### Task to complete
Reproduce the records below exactly, but only between the lines holding "- destruct V1" and "split; [apply path_of_ok|done].", inclusive.

### Exercise material
(** Writing the leaf entry of [va]. *)
Lemma set_leaf s root free va t w :
  vm_ok s root free → 0 ≤ va < 2 ^ 48 → descend (pm_mem s) root (path_of va) = Some t →
  (test w PTE_VALID = true → entry_form true w) →
  ∃ s', pte_set (t, leaf_of va) w s = Ok () s' ∧ vm_ok s' root free ∧ grew (pm_mem s) root free (pm_mem s') free ∧
    same_shape (pm_mem s) root (pm_mem s') ∧
    ∀ va', 0 ≤ va' < 2 ^ 48 → pte_of (pm_mem s') root va' =
      if decide (va' / 4096 = va / 4096) then (if test w PTE_VALID then Some w else None) else pte_of (pm_mem s) root va'.
Proof.
  intros [V1 V2 V3] Hva Ht Hform. destruct (pv_page _ _ _ V3 _ _ (path_of_ok va) Ht) as [(pg & Epg & Hpl) Hnf].
  assert (leaf_of va < 512)%nat as Hl by (unfold leaf_of; pose proof (PX_range 0 va); lia).
  set (m' := <[t := <[leaf_of va := w]> pg]> (pm_mem s)).
  assert (∀ x j, x ≠ t ∨ j ≠ leaf_of va → word m' x j = word (pm_mem s) x j) as Hword.
  { intros x j Hd. unfold word, m'. destruct (decide (x = t)) as [->|Hne]; [|by rewrite lookup_insert_ne].
    rewrite lookup_insert_eq, Epg. destruct Hd; [done|]. by rewrite list_lookup_insert_ne. }
  assert (∀ path, path_ok path → descend m' root path = descend (pm_mem s) root path) as Hdesc.
  { intros path Hpo. apply descend_ext. intros p1 j p2 x -> Hx. apply Hword. left. intros ->.
    pose proof (pv_inj _ _ _ V3 p1 (path_of va) t (path_ok_prefix _ _ Hpo) (path_of_ok va) Hx Ht) as ->.
    destruct Hpo as [Hlen _]. rewrite length_app in Hlen. simpl in Hlen. lia. }
  exists (set_pm_mem m' s). split; [apply write_word_Ok; [done|simpl; lia]|].
  assert (pt_inv m' root free) as Hpt.
  { split.
    - intros path x Hpo E. rewrite Hdesc in E by done. destruct (pv_page _ _ _ V3 _ _ Hpo E) as [(pg' & E' & Hl') Hn].
      split; [|done]. unfold m'. destruct (decide (x = t)) as [->|]; [|exists pg'; by rewrite lookup_insert_ne].
      eexists. rewrite lookup_insert_eq. split; [done|]. rewrite length_insert. congruence.
    - intros p1 p2 x H1 H2 E1 E2. rewrite Hdesc in E1, E2 by done. by eapply (pv_inj _ _ _ V3).
    - intros path x j v Hpo E Ev Hv. rewrite Hdesc in E by done. destruct (decide (x = t ∧ j = leaf_of va)) as [[-> ->]|Hd].
      + unfold word, m' in Ev. rewrite lookup_insert_eq, list_lookup_insert_eq in Ev by lia. injection Ev as <-.
        rewrite (pv_inj _ _ _ V3 path (path_of va) t) by (done || apply path_of_ok). by apply Hform.
      + rewrite Hword in Ev; [by eapply (pv_entry _ _ _ V3)|]. destruct (decide (x = t)); [right; intros ->; naive_solver|by left]. }
  split; [split; [|done|done]|split; [|split]].
  - destruct V1 as [L1 L2 L3]. split; [|done|done]. simpl. eapply freelist_ext; [exact L1|].
    intros x Hx. unfold m'. rewrite lookup_insert_ne; [done|]. by intros ->.
  - split; [| |done].
    + intros x Hx Hnt. simpl. unfold m'. rewrite lookup_insert_ne; [done|]. intros ->. apply Hnt. exists (path_of va).
      split; [apply path_of_ok|done].
    + intros x (path & Hpo & E). simpl in E. rewrite Hdesc in E by done. left. by exists path.
  - split; [done|]. intros y [pg' Ey]. simpl. unfold m'.
    destruct (decide (y = t)) as [->|]; [rewrite lookup_insert_eq|rewrite lookup_insert_ne by done]; eauto.
  - intros va' Hva'. unfold pte_of. cbn [pm_mem set_pm_mem]. rewrite Hdesc by apply path_of_ok. case_decide as E.
    + apply (same_page va' va) in E as [Ep El]; [|done..]. rewrite Ep, El, Ht.
      unfold word, m'. rewrite lookup_insert_eq, list_lookup_insert_eq by lia. done.
    + destruct (descend (pm_mem s) root (path_of va')) as [t'|] eqn:Et'; [|done]. rewrite Hword; [done|].
      destruct (decide (t' = t)) as [->|]; [|by left]. right. intros El. apply E. apply (same_page va' va); [done..|].
      split; [|done]. apply (pv_inj _ _ _ V3 _ _ t); [apply path_of_ok..|done|done].
Qed.

Lemma pte_of_none s root free va t :
  vm_ok s root free → descend (pm_mem s) root (path_of va) = Some t → ∃ w, word (pm_mem s) t (leaf_of va) = Some w ∧
    pte_of (pm_mem s) root va = if test w PTE_VALID then Some w else None.
Proof.
  intros [_ _ V3] Ht. destruct (pv_page _ _ _ V3 _ _ (path_of_ok va) Ht) as [(pg & Epg & Hpl) _].
  destruct (lookup_lt_is_Some_2 pg (leaf_of va)) as [w Ew]; [unfold leaf_of; pose proof (PX_range 0 va); lia|].
  assert (word (pm_mem s) t (leaf_of va) = Some w) as E by (unfold word; by rewrite Epg).
  exists w. split; [done|]. unfold pte_of. by rewrite Ht, E.
Qed.

(** The mappings of [n] pages from [a] to [pa], on top of [m]. *)
Definition mapped_range m root (a pa n va : Z) : option Z :=
  let k := va / 4096 - a / 4096 in
  if decide (0 ≤ k < n) then Some (Z.lor (pa + k * 4096) PTE_USER_DATA) else pte_of m root va.

Lemma user_data_valid x : 0 ≤ x < 2 ^ 32 → x mod 4096 = 0 → test (Z.lor x PTE_USER_DATA) PTE_VALID = true.
Proof. intros. by rewrite pte_valid by (done || vm_compute; intuition congruence). Qed.

Lemma user_entry_form x : 0 ≤ x < 2 ^ 32 → x mod 4096 = 0 → entry_form true (Z.lor x PTE_USER_DATA).
Proof.
  intros Hx Hm. exists (x + KSPACE_MASK). assert (K2P (x + KSPACE_MASK) = x) as ->.
  { unfold K2P. rewrite u64_small; lia. }
  split; [|by left]. split; [|lia]. by rewrite <- Zplus_mod_idemp_r, Z.add_0_r.
Qed.
(* ===== verification/UserMem.v ===== *)
(** * User address spaces (core/virtual_memory.c: [uvm_copy], [copyout])

    The bytes a process sees through its page table, and what copying a whole
    address space and copying out to one do to them. *)
From S2P Require Import Prelude Locks PhysMem VirtMem.

Section usermem.
Context (kend me : Z) (Hkend : KSPACE_MASK ≤ kend).
Implicit Types (m : gmap Z page) (s : PMemory) (path : list nat) (free : list Z).

(** Only free pages differ. *)
Definition agree m m' free : Prop := ∀ x, x ∉ free → m' !! x = m !! x.

Lemma agree_word m m' free x j : agree m m' free → x ∉ free → word m' x j = word m x j.
Proof. intros H Hx. unfold word. by rewrite H. Qed.

Lemma agree_descend m m' root free path : pt_inv m root free → agree m m' free → path_ok path →
  descend m' root path = descend m root path.
Proof.
  intros Hpt Ha Hpo. apply descend_ext. intros p1 j p2 x -> Hx. apply (agree_word _ _ free); [done|].
  by eapply (pv_page _ _ _ Hpt p1), Hx; eapply path_ok_prefix.
Qed.

Lemma agree_pte_of m m' root free va : pt_inv m root free → agree m m' free → pte_of m' root va = pte_of m root va.
Proof.
  intros Hpt Ha. unfold pte_of. rewrite (agree_descend m m' root free) by (done || apply path_of_ok).
  destruct (descend m root (path_of va)) as [t|] eqn:E; [|done]. rewrite (agree_word m m' free); [done|done|].
  by eapply (pv_page _ _ _ Hpt (path_of va)), E; apply path_of_ok.
Qed.

Lemma agree_pt_inv m m' root free free' : pt_inv m root free → agree m m' free → free' ⊆ free → pt_inv m' root free'.
Proof.
  intros Hpt Ha Hf. split.
  - intros path p Hpo E. rewrite (agree_descend m m' root free) in E by done.
    destruct (pv_page _ _ _ Hpt path p Hpo E) as [(pg & Epg & Hl) Hn]. split; [exists pg; by rewrite Ha|set_solver].
  - intros p1 p2 p H1 H2 E1 E2. rewrite (agree_descend m m' root free) in E1, E2 by done. by eapply (pv_inj _ _ _ Hpt).
  - intros path p i w Hpo E. rewrite (agree_descend m m' root free) in E by done.
    rewrite (agree_word m m' free) by (done || by apply (pv_page _ _ _ Hpt path p)). by apply (pv_entry _ _ _ Hpt path).
Qed.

### Finished exercise
  - destruct V1 as [L1 L2 L3]. split; [|done|done]. simpl. eapply freelist_ext; [exact L1|].
    intros x Hx. unfold m'. rewrite lookup_insert_ne; [done|]. by intros ->.
  - split; [| |done].
    + intros x Hx Hnt. simpl. unfold m'. rewrite lookup_insert_ne; [done|]. intros ->. apply Hnt. exists (path_of va).
      split; [apply path_of_ok|done].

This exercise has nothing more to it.